Brief: In the records below, find the line that contains "when the new" and the line that contains "else touch_amc now", then retype exactly those two lines and every line between them.

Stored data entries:
□ □ □ □ □ □ □

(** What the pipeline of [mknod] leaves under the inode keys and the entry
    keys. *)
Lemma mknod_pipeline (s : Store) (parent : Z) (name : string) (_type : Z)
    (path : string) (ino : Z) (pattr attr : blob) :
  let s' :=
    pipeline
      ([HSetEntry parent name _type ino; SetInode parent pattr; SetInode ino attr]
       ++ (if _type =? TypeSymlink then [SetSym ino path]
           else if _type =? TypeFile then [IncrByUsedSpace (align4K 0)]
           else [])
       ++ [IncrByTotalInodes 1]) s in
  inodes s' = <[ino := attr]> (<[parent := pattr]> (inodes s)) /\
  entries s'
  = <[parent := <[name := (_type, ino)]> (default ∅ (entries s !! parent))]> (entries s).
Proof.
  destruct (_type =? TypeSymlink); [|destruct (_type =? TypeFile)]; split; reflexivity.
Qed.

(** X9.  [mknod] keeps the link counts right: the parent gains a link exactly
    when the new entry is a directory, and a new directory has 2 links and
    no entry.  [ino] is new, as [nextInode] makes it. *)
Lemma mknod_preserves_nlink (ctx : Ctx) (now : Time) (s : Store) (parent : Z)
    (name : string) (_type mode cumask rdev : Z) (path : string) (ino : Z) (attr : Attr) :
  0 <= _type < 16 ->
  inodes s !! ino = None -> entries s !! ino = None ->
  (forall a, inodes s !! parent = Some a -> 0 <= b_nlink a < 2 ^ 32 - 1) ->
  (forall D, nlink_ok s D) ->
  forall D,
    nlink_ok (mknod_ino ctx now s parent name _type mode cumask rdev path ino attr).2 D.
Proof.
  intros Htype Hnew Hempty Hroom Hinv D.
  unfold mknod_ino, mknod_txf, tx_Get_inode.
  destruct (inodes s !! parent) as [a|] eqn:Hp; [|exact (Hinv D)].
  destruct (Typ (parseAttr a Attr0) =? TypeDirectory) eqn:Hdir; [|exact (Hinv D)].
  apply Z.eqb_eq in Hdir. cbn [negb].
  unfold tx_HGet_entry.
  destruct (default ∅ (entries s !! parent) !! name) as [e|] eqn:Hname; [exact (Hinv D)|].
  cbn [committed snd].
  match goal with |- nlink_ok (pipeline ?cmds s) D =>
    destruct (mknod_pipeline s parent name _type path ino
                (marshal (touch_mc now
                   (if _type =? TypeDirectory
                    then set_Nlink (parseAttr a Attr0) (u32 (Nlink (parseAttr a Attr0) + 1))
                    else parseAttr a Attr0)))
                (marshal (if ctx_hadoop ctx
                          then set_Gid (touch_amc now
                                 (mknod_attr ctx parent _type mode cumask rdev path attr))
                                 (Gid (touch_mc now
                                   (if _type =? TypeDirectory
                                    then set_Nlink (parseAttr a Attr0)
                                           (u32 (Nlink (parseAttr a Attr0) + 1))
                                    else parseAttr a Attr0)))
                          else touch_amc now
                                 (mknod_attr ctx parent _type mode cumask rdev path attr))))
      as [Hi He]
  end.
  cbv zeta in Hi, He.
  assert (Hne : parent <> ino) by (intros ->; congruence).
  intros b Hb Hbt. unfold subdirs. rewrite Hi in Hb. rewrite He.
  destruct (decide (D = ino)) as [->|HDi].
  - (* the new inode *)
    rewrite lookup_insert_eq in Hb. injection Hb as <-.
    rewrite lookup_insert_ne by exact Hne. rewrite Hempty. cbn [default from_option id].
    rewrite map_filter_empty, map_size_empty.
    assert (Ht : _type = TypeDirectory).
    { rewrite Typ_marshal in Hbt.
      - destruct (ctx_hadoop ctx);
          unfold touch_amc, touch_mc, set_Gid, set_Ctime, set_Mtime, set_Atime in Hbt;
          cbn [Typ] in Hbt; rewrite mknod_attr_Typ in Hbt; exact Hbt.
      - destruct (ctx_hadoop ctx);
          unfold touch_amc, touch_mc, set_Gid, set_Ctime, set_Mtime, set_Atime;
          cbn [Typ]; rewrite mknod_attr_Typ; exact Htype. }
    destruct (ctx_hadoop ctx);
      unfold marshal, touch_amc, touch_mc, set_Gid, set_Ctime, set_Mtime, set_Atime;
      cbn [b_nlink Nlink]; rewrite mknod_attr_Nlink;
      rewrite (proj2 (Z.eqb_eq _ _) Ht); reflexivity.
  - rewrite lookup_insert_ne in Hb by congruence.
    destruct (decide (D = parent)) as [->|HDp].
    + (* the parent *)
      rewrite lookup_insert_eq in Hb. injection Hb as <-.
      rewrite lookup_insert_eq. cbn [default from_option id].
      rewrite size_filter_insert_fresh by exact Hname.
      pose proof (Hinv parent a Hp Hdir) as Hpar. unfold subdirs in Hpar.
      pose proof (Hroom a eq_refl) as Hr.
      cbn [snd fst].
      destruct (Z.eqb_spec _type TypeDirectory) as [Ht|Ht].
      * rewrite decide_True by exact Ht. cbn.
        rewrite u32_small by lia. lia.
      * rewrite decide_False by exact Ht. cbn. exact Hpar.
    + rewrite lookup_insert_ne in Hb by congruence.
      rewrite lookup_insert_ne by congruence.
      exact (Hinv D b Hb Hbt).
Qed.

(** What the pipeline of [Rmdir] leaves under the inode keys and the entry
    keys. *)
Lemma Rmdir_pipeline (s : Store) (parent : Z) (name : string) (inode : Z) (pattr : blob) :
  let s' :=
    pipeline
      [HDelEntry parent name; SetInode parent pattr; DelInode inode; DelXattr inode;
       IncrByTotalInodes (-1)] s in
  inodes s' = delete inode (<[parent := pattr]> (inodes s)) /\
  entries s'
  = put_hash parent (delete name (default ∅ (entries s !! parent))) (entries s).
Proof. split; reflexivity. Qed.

□ □ □ □ □ □ □

Exercise output:
    when the new entry is a directory, and a new directory has 2 links and
    no entry.  [ino] is new, as [nextInode] makes it. *)
Lemma mknod_preserves_nlink (ctx : Ctx) (now : Time) (s : Store) (parent : Z)
    (name : string) (_type mode cumask rdev : Z) (path : string) (ino : Z) (attr : Attr) :
  0 <= _type < 16 ->
  inodes s !! ino = None -> entries s !! ino = None ->
  (forall a, inodes s !! parent = Some a -> 0 <= b_nlink a < 2 ^ 32 - 1) ->
  (forall D, nlink_ok s D) ->
  forall D,
    nlink_ok (mknod_ino ctx now s parent name _type mode cumask rdev path ino attr).2 D.
Proof.
  intros Htype Hnew Hempty Hroom Hinv D.
  unfold mknod_ino, mknod_txf, tx_Get_inode.
  destruct (inodes s !! parent) as [a|] eqn:Hp; [|exact (Hinv D)].
  destruct (Typ (parseAttr a Attr0) =? TypeDirectory) eqn:Hdir; [|exact (Hinv D)].
  apply Z.eqb_eq in Hdir. cbn [negb].
  unfold tx_HGet_entry.
  destruct (default ∅ (entries s !! parent) !! name) as [e|] eqn:Hname; [exact (Hinv D)|].
  cbn [committed snd].
  match goal with |- nlink_ok (pipeline ?cmds s) D =>
    destruct (mknod_pipeline s parent name _type path ino
                (marshal (touch_mc now
                   (if _type =? TypeDirectory
                    then set_Nlink (parseAttr a Attr0) (u32 (Nlink (parseAttr a Attr0) + 1))
                    else parseAttr a Attr0)))
                (marshal (if ctx_hadoop ctx
                          then set_Gid (touch_amc now
                                 (mknod_attr ctx parent _type mode cumask rdev path attr))
                                 (Gid (touch_mc now
                                   (if _type =? TypeDirectory
                                    then set_Nlink (parseAttr a Attr0)
                                           (u32 (Nlink (parseAttr a Attr0) + 1))
                                    else parseAttr a Attr0)))
                          else touch_amc now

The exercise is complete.